11. The method according to claim 9, wherein the portion of the second frame is scaled based on the scaling factor so that the second object region in the cropped and scaled portion has the same size as the first object region in the first frame.

12. The steps include determining a point in the first object region, The process further includes the step of determining a point in the second object region, The method according to claim 1 or 2, wherein the point in the first object region is the center point of the first object region, and the point in the second object region is the center point of the second object region.

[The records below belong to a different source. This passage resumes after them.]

(** * basef: path-pattern matcher and publish/subscribe dispatcher

    A shallow embedding of [path-match/pathSegment.ts],
    [path-match/segmentMatcher.ts], [path-match/mod.ts] and [pubsub/mod.ts],
    followed by the properties of the specification that concern them.

    Conventions.  A JavaScript string is a [string]: a sequence of code
    units, here restricted to the range 0..255 and read as Latin-1.  A
    JavaScript object used as a dictionary is a [gmap string _].  A function
    that may [throw] returns a [result]. *)

From Stdlib Require Import ZArith Ascii String Lia Sorted.
From stdpp Require Import gmap strings list.

Local Open Scope Z_scope.

(** ** Exceptions *)

(** Every [throw new Error(...)] of the sources, by the message it carries,
    and the [SyntaxError] of the host's [RegExp] constructor. *)
Inductive exn : Type :=
  | EmptySegment                          (* "Empty segment is not allowed." *)
  | MissingNameBeforeBracket (core : string)  (* "Invalid param syntax. Missing name before bracket: ..." *)
  | InvalidBracketInParam (core : string)     (* "Invalid bracket expression in param: ..." *)
  | InvalidParamSyntax (core : string)        (* "Invalid param syntax: ..." *)
  | UnknownWildcardSymbol (sym : string)      (* "Unknown wildcard symbol: ..." *)
  | UnknownStandaloneWildcard (seg : string)  (* "Unknown standalone wildcard: ..." *)
  | UnknownSuffix (suffix : string)           (* "Unknown suffix: ..." *)
  | DuplicateParameterName (name : string)    (* "Duplicate parameter name: ..." *)
  | SyntaxError (source : string).            (* thrown by new RegExp(source, flags) *)

Inductive result (A : Type) : Type :=
  | Ok (a : A)
  | Throw (e : exn).
Arguments Ok {A} a.
Arguments Throw {A} e.

Definition bind {A B : Type} (r : result A) (k : A -> result B) : result B :=
  match r with
  | Ok a => k a
  | Throw e => Throw e
  end.

Notation "'let!' x ':=' r 'in' k" := (bind r (fun x => k))
  (at level 10, x name, r at level 100, k at level 200).

Definition throws {A : Type} (r : result A) : Prop :=
  match r with
  | Ok _ => False
  | Throw _ => True
  end.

13. A device for processing one or more frames, A memory configured to store at least one frame, The system comprises a processor implemented in a circuit, and the processor is Determining a region of interest in a first frame of a sequence of frames, wherein the region of interest in the first frame includes an object having a certain size in the first frame. Determining a first object region generated for the object in the first frame, Determining a second object region to be generated for the object in the second frame, wherein the second frame follows the first frame in the sequence of frames, Determining a motion coefficient for the object based on a smoothing function using the first object region and the second object region, wherein the smoothing function controls the change in the object's location in multiple frames of the sequence of frames so that the change does not exceed a threshold change in location in the multiple frames of the sequence of frames. Based on the motion coefficient, a portion of the second frame of the sequence of frames is cut out, It is configured to scale the portion of the second frame based on the size of the object in the first frame, A device in which the smoothing function includes a translation function, the translation function being used to determine the position of a point in each of the plurality of frames of the sequence of frames, based on a statistical measure of the motion of the object.

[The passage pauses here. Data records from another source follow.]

(** * The Tacotron2 decoder of [layers/tacotron2.py]

    A shallow embedding of the [Decoder] class: its fields, the tensor
    plumbing it does itself (slicing, stacking, reshaping), its step
    function [decode] and its four driving loops.  The learned layers
    and the attention module are collaborators, taken through the
    interface [Modules]; scalars are taken through [Scalar]. *)

From Stdlib Require Import String.
From Stdlib Require Import List ZArith QArith Qabs Bool Lia Arith PeanoNat.
Import ListNotations.

Set Implicit Arguments.
Unset Strict Implicit.

Local Open Scope Z_scope.

(* ================================================================== *)
(** ** Exceptions and results *)

(** The Python exceptions the modelled code can raise.  [Unsupported]
    marks a tensor of more than three axes, which the decoder never
    builds and the model does not represent; [OutOfFuel] is the
    model's mark for a loop that was not given enough iterations. *)
Inductive exn : Set :=
| RuntimeError | IndexError | AttributeError | TypeError
| ZeroDivisionError | Unsupported | OutOfFuel.

Inductive result (A : Type) : Type :=
| Ok (a : A)
| Raise (e : exn).
Arguments Ok {A} a.
Arguments Raise {A} e.

Definition rbind {A B} (x : result A) (f : A -> result B) : result B :=
  match x with
  | Ok a => f a
  | Raise e => Raise e
  end.

(* ================================================================== *)
(** ** Python lists and slices *)

Module Py.

(** [l[k:]], with Python's reading of a negative bound. *)
Definition slice_from {A} (k : Z) (l : list A) : list A :=
  if k <? 0
  then skipn (Z.to_nat (Z.of_nat (length l) + k)) l
  else skipn (Z.to_nat k) l.
(** [Array.prototype.sort(compareFn)]: a stable sort; [a] stays before [b]
    unless [compareFn(a, b) > 0].  For a consistent comparator every stable
    sort returns the same array, here computed by insertion. *)
Fixpoint sort_insert {A} (compareFn : A → A → Q) (a : A) (l : list A) : list A :=
  match l with
  | [] => [a]
  | b :: l' =>
      if Qle_bool (compareFn a b) 0 then a :: b :: l'
      else b :: sort_insert compareFn a l'
  end.

Fixpoint Array_sort {A} (compareFn : A → A → Q) (l : list A) : list A :=
  match l with
  | [] => []
  | a :: l' => sort_insert compareFn a (Array_sort compareFn l')
  end.

(** A JavaScript number: a finite double, given by the rational it
    denotes, an infinity or [NaN].  (The two zeros are not told apart.) *)
Inductive number : Type :=
| Finite (q : Q)
| PosInfinity
| NegInfinity
| NaN.

(** [2 ** e] for an integer [e]. *)
Definition pow2 (e : Z) : Q :=
  if 0 <=? e then inject_Z (2 ^ e) else (/ inject_Z (2 ^ (- e)))%Q.

(** The binary exponent of a positive rational: [pow2 e <= q < pow2 (e + 1)]. *)
Definition ilog2 (q : Q) : Z :=
  let e0 := Z.log2 (Qnum q) - Z.log2 (Zpos (Qden q)) in
  if Qle_bool (pow2 e0) q then e0 else e0 - 1.

(** Rounding to the nearest integer, halves to the even one. *)
Definition round_half_even (x : Q) : Z :=
  let f := Qfloor x in
  match Qcompare (x - inject_Z f) (1 # 2) with
  | Lt => f
  | Gt => f + 1
  | Eq => if Z.even f then f else f + 1
  end.

(** The double nearest to a real result (IEEE 754 binary64, round to
    nearest, ties to even): 53 significant bits, exponents from -1022,
    below that a fixed spacing of [2 ** -1074], and an infinity once the
    rounded value reaches [2 ** 1024]. *)
Definition to_double (q : Q) : number :=
  match Qcompare q 0 with
  | Eq => Finite 0
  | c =>
      let a := Qabs q in
      let e := Z.max (ilog2 a) (-1022) in
      let ulp := pow2 (e - 52) in
      let r := (inject_Z (round_half_even (a / ulp)) * ulp)%Q in
      if Qle_bool (pow2 1024) r
      then match c with Gt => PosInfinity | _ => NegInfinity end
      else Finite (Qred (match c with Gt => r | _ => - r end))
  end.

(** [a + b] on numbers. *)
Definition number_add (a b : number) : number :=
  match a, b with
  | NaN, _ | _, NaN => NaN
  | PosInfinity, NegInfinity | NegInfinity, PosInfinity => NaN
  | PosInfinity, _ | _, PosInfinity => PosInfinity
  | NegInfinity, _ | _, NegInfinity => NegInfinity
  | Finite x, Finite y => to_double (x + y)
  end.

14. An apparatus for processing one or more frames, A memory configured to store at least one frame, The system comprises a processor implemented in a circuit, and the processor is Determining a region of interest in a first frame of a sequence of frames, wherein the region of interest in the first frame includes an object having a certain size in the first frame. Determining a first object region generated for the object in the first frame, Determining a second object region to be generated for the object in the second frame, wherein the second frame follows the first frame in the sequence of frames, Determining a motion coefficient for the object based on a smoothing function using the first object region and the second object region, wherein the smoothing function controls the change in the object's location in multiple frames of the sequence of frames so that the change does not exceed a threshold change in location in the multiple frames of the sequence of frames. Based on the motion coefficient, a portion of the second frame of the sequence of frames is cut out, It is configured to scale the portion of the second frame based on the size of the object in the first frame, The aforementioned processor, Determining a first length related to the object in the first frame, Determining a second length related to the object in the second frame, Determining a scaling factor for the object based on a comparison of the first length and the second length, and based on a smoothing function using the first length and the second length, wherein the smoothing function controls the change in the size of the object in multiple frames of the sequence of frames, The system is further configured to scale the portion of the second frame based on the scaling coefficient, An apparatus in which the smoothing function includes a movement function, the movement function being used to determine the length of the object in each of the plurality of frames of the sequence of frames based on a statistical measure of the size of the object.

15. A computer program comprising instructions, wherein when the computer program is executed by a computing device, the computing device causes the computing device to perform the method according to any one of claims 1 to 12.